My beef with history as being a not-so intellectual subject is on several grounds. First, history doesn't really teach you how to think. Second, history doesn't really teach you much about the world -- how it operates and its inner machinations. Third, history doesn't teach you about nature or metaphysics. History in the driest sense is just a random collection of dates, events, people; until history is brought under a comprehensive philosophy of history it is a rather non-intellectual discipline and exercise. Knowing a lot about, say, the Thirty Years' War is nice and all, knowing the dates and individuals involved, outcomes, and so forth--but so what? Knowing the history of the Thirty Years' War is nothing when compared to a rigorous philosophy of history that understands that conflict as part epochal war and constitutional-juridical struggle. (I say this as someone with a B.A. in history, among other subject matter and who is a technical historian on account of academic publication and being cited.) Knowledge of history
becomes useful when subjugated to other more rigorous disciplines, such as comprehensive and systematic philosophy, economics, or evolutionary science.

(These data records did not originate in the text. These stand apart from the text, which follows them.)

(* ===== verification/LinuxApi.v ===== *)
(** The operating system as [test/webcam.cpp] uses it: the V4L2 requests of [ioctl],
    file descriptors, memory mappings and output files, over an abstract system state
    [W]. It is no part of the repository, so it is an interface: the operations in
    [LinuxIF], what a caller can observe of the state in [LinuxView], and documented
    behaviour in [LinuxLaws]. *)

From S2P Require Import Prelude Words.
From Stdlib Require Import SpecFloat.
Local Open Scope Z_scope.

(** * V4L2 *)

(** The fields the program uses; the rest of each structure is a single value,
    which the program zeroes and hands over. *)
Record v4l2_format := Format {
  format_type : Z; pix_width : Z; pix_height : Z; pix_pixelformat : Z; format_rest : Z;
}.
#[export] Instance v4l2_format_settable : Settable v4l2_format := λ f,
  Format (format_type f) (pix_width f) (pix_height f) (pix_pixelformat f) (format_rest f).

Record v4l2_requestbuffers := RequestBuffers { req_count : Z; req_type : Z; req_memory : Z }.

Record v4l2_buffer := V4l2Buffer {
  buffer_index : Z; buffer_type : Z; buffer_memory : Z;
  buffer_bytesused : Z; buffer_length : Z; buffer_offset : Z; buffer_rest : Z;
}.

Record v4l2_streamparm := StreamParm {
  parm_type : Z; timeperframe_numerator : Z; timeperframe_denominator : Z;
}.

(** The requests, with the structure each takes and gives back. *)
Inductive request : Type → Type :=
| VIDIOC_G_FMT : request v4l2_format
| VIDIOC_S_FMT : request v4l2_format
| VIDIOC_REQBUFS : request v4l2_requestbuffers
| VIDIOC_QUERYBUF : request v4l2_buffer
| VIDIOC_QBUF : request v4l2_buffer
| VIDIOC_DQBUF : request v4l2_buffer
| VIDIOC_STREAMON : request Z
| VIDIOC_STREAMOFF : request Z
| VIDIOC_G_PARM : request v4l2_streamparm.

Class V4l2Constants := {
  V4L2_BUF_TYPE_VIDEO_CAPTURE : Z;
  V4L2_MEMORY_MMAP : Z;
  V4L2_PIX_FMT_MJPEG : Z;
  V4L2_PIX_FMT_JPEG : Z;
  V4L2_PIX_FMT_YUYV : Z;
}.

(** * The system calls and the C library *)

(** An address is its value; [nullptr] is 0. *)
Definition MAP_FAILED : Z := 2 ^ 64 - 1.

Class LinuxIF (W File : Type) := {
  os_open : string → W → Z * W;                    (* open(dev, O_RDWR) *)
  os_close : Z → W → W;
  ioctl : ∀ {A}, Z → request A → A → W → (Z * A) * W;
  mmap : Z → Z → Z → W → Z * W;                    (* length, fd, offset *)
  munmap : Z → Z → W → W;
  read_memory : Z → W → list byte;                 (* what can be read from an address on *)
  fopen_wb : string → W → option File * W;
  fwrite : File → list byte → W → Z * W;
  fclose : File → W → Z * W;
}.

(** * Its behaviour *)

Class LinuxView (W File : Type) := {
  open_fds : W → gset Z;                           (* opened by open and not closed *)
  mappings : W → gset (Z * Z);                     (* address and length *)
  queued : Z → W → list Z;                         (* the buffers the driver may fill *)
  active_format : Z → W → v4l2_format;             (* the format of the device *)
  stream : File → W → option (string * list byte); (* an open file and what was written *)
  files : W → gmap string (list byte);
}.

(** What working on files leaves alone. *)
Record kept `{LinuxView W File} (w w' : W) : Prop := {
  kept_fds : open_fds w' = open_fds w;
  kept_mappings : mappings w' = mappings w;
  kept_queued n : queued n w' = queued n w;
  kept_format n : active_format n w' = active_format n w;
}.
#[export] Instance kept_preorder `{LinuxView W File} : PreOrder kept.
Proof.
  split; [by intros w|]. intros w1 w2 w3 [H1 H2 H3 H4] [H1' H2' H3' H4'].
  split; intros; etrans; eauto.
Qed.

(** Requests that hand buffers to the driver or take them back. *)
Definition moves_buffers {A} (r : request A) : bool :=
  match r with
  | VIDIOC_REQBUFS | VIDIOC_QBUF | VIDIOC_DQBUF | VIDIOC_STREAMOFF => true
  | _ => false
  end.

Definition sets_format {A} (r : request A) : bool :=
  match r with VIDIOC_S_FMT => true | _ => false end.

Class LinuxLaws W File `{LinuxIF W File, LinuxView W File} : Prop := {
  open_fds_open dev w fd w' : os_open dev w = (fd, w') →
    mappings w' = mappings w ∧
    if decide (fd < 0) then open_fds w' = open_fds w
    else fd ∉ open_fds w ∧ open_fds w' = {[fd]} ∪ open_fds w;
  open_fds_close fd w : open_fds (os_close fd w) = open_fds w ∖ {[fd]};
  mappings_close fd w : mappings (os_close fd w) = mappings w;
  ioctl_resources {A} fd (r : request A) x w :
    open_fds (ioctl fd r x w).2 = open_fds w ∧ mappings (ioctl fd r x w).2 = mappings w;
  ioctl_files {A} fd (r : request A) x w :
    files (ioctl fd r x w).2 = files w ∧ ∀ f, stream f (ioctl fd r x w).2 = stream f w;
  mmap_resources length fd offset w p w' : mmap length fd offset w = (p, w') →
    open_fds w' = open_fds w ∧ (∀ fd, queued fd w' = queued fd w) ∧
    (∀ fd, active_format fd w' = active_format fd w) ∧
    if decide (p = MAP_FAILED) then mappings w' = mappings w
    else p ≠ 0 ∧ length ≠ 0 ∧ (p, length) ∉ mappings w ∧
         mappings w' = {[(p, length)]} ∪ mappings w;
  munmap_fds p length w : open_fds (munmap p length w) = open_fds w;
  munmap_mapped p length w : p ≠ MAP_FAILED → (p, length) ∈ mappings w →
    mappings (munmap p length w) = mappings w ∖ {[(p, length)]};
  munmap_failed length w : mappings (munmap MAP_FAILED length w) = mappings w;
  (* the format *)
  format_set fd x w : active_format fd (ioctl fd VIDIOC_S_FMT x w).2
    = (ioctl fd VIDIOC_S_FMT x w).1.2;
  format_kept {A} fd (r : request A) x w : sets_format r = false →
    active_format fd (ioctl fd r x w).2 = active_format fd w;
  (* the queue of buffers *)
  queue_kept {A} fd (r : request A) x w : moves_buffers r = false →
    queued fd (ioctl fd r x w).2 = queued fd w;
  queue_requested fd x w : 0 ≤ (ioctl fd VIDIOC_REQBUFS x w).1.1 →
    queued fd (ioctl fd VIDIOC_REQBUFS x w).2 = [];
  queue_put fd x w : queued fd (ioctl fd VIDIOC_QBUF x w).2
    = if decide (0 ≤ (ioctl fd VIDIOC_QBUF x w).1.1)
      then queued fd w ++ [buffer_index x] else queued fd w;
  queue_put_index fd x w : buffer_index (ioctl fd VIDIOC_QBUF x w).1.2 = buffer_index x;
  queue_take fd x w rv b w' : ioctl fd VIDIOC_DQBUF x w = ((rv, b), w') →
    if decide (0 ≤ rv) then buffer_index b :: queued fd w' ≡ₚ queued fd w
    else queued fd w' = queued fd w;
  querybuf_index fd x w : buffer_index (ioctl fd VIDIOC_QUERYBUF x w).1.2 = buffer_index x;
  (* files *)
  fopen_stream path w f w' : fopen_wb path w = (Some f, w') →
    stream f w' = Some (path, []);
  (* a write may be short; it is complete when the result says so *)
  fwrite_stream f bs w path old : stream f w = Some (path, old) →
    ∃ n, stream f (fwrite f bs w).2 = Some (path, old ++ take n bs) ∧
      ((fwrite f bs w).1 = Z.of_nat (length bs) → (length bs ≤ n)%nat);
  fclose_files f w path bs : stream f w = Some (path, bs) → (fclose f w).1 = 0 →
    files (fclose f w).2 !! path = Some bs;
  fopen_kept path w : kept w (fopen_wb path w).2;
  fwrite_kept f bs w : kept w (fwrite f bs w).2;
  fclose_kept f w : kept w (fclose f w).2;
  fopen_memory path p w : read_memory p (fopen_wb path w).2 = read_memory p w;
  fwrite_memory f bs p w : read_memory p (fwrite f bs w).2 = read_memory p w;
}.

I only have a very thin familiarity with MHV (having seen a few of his videos), I tend to avoid YT (apart from lectures or interviews with serious academics) as I find it a cesspool (for the most part) of dilettantes and thought-cheerleading, superficial as superficial can get for quick consumption in our increasingly digitized and consumeristic age. That's not to say, however, I'm a sort of neo-luddite; there are great uses and benefits of technology and the internet -- mostly for resourcing and archival purposes which allows one to have greater access to texts, data, resources, etc.; and also allows for access to international publications (online-access) that one would never really have had access to a century or even thirty years ago. Never, however, would I regard Wikipedia (which is deeply misleading and oftentimes flat out wrong), YT stars or channels, as the manifestation of serious thought; and such sites, even the better ones that exist, are no substitution for actual reading. As it relates to MHV, he has nice graphics and does offer citations which serve him well enough.
But, nothing beats
actual reading, and nothing beats cross or interdisciplinary study and engagement. (I say this not because I happened to be a student of both the social sciences and humanities with a strong lay interest in evolutionary science and biology as a reader of the journal
Nature.) Such is the way of the world as we become more consumeristic and expecting cheap and quick thrills; as this culture of cheap consumerism spreads so too does this have ramifications on how people digest "intellectual seriousness" which is hardly intellectual or serious.
My view on the matter is that the vast majority of internet sites is if one utilizes them as a starting point that's a good thing. But to regard such cheap consumption as serious is a problem. When he cites from a work you should probably track it down and read it. But I'm a paranoid anti-consumerist who is not without being guilty of his own hypocrisies!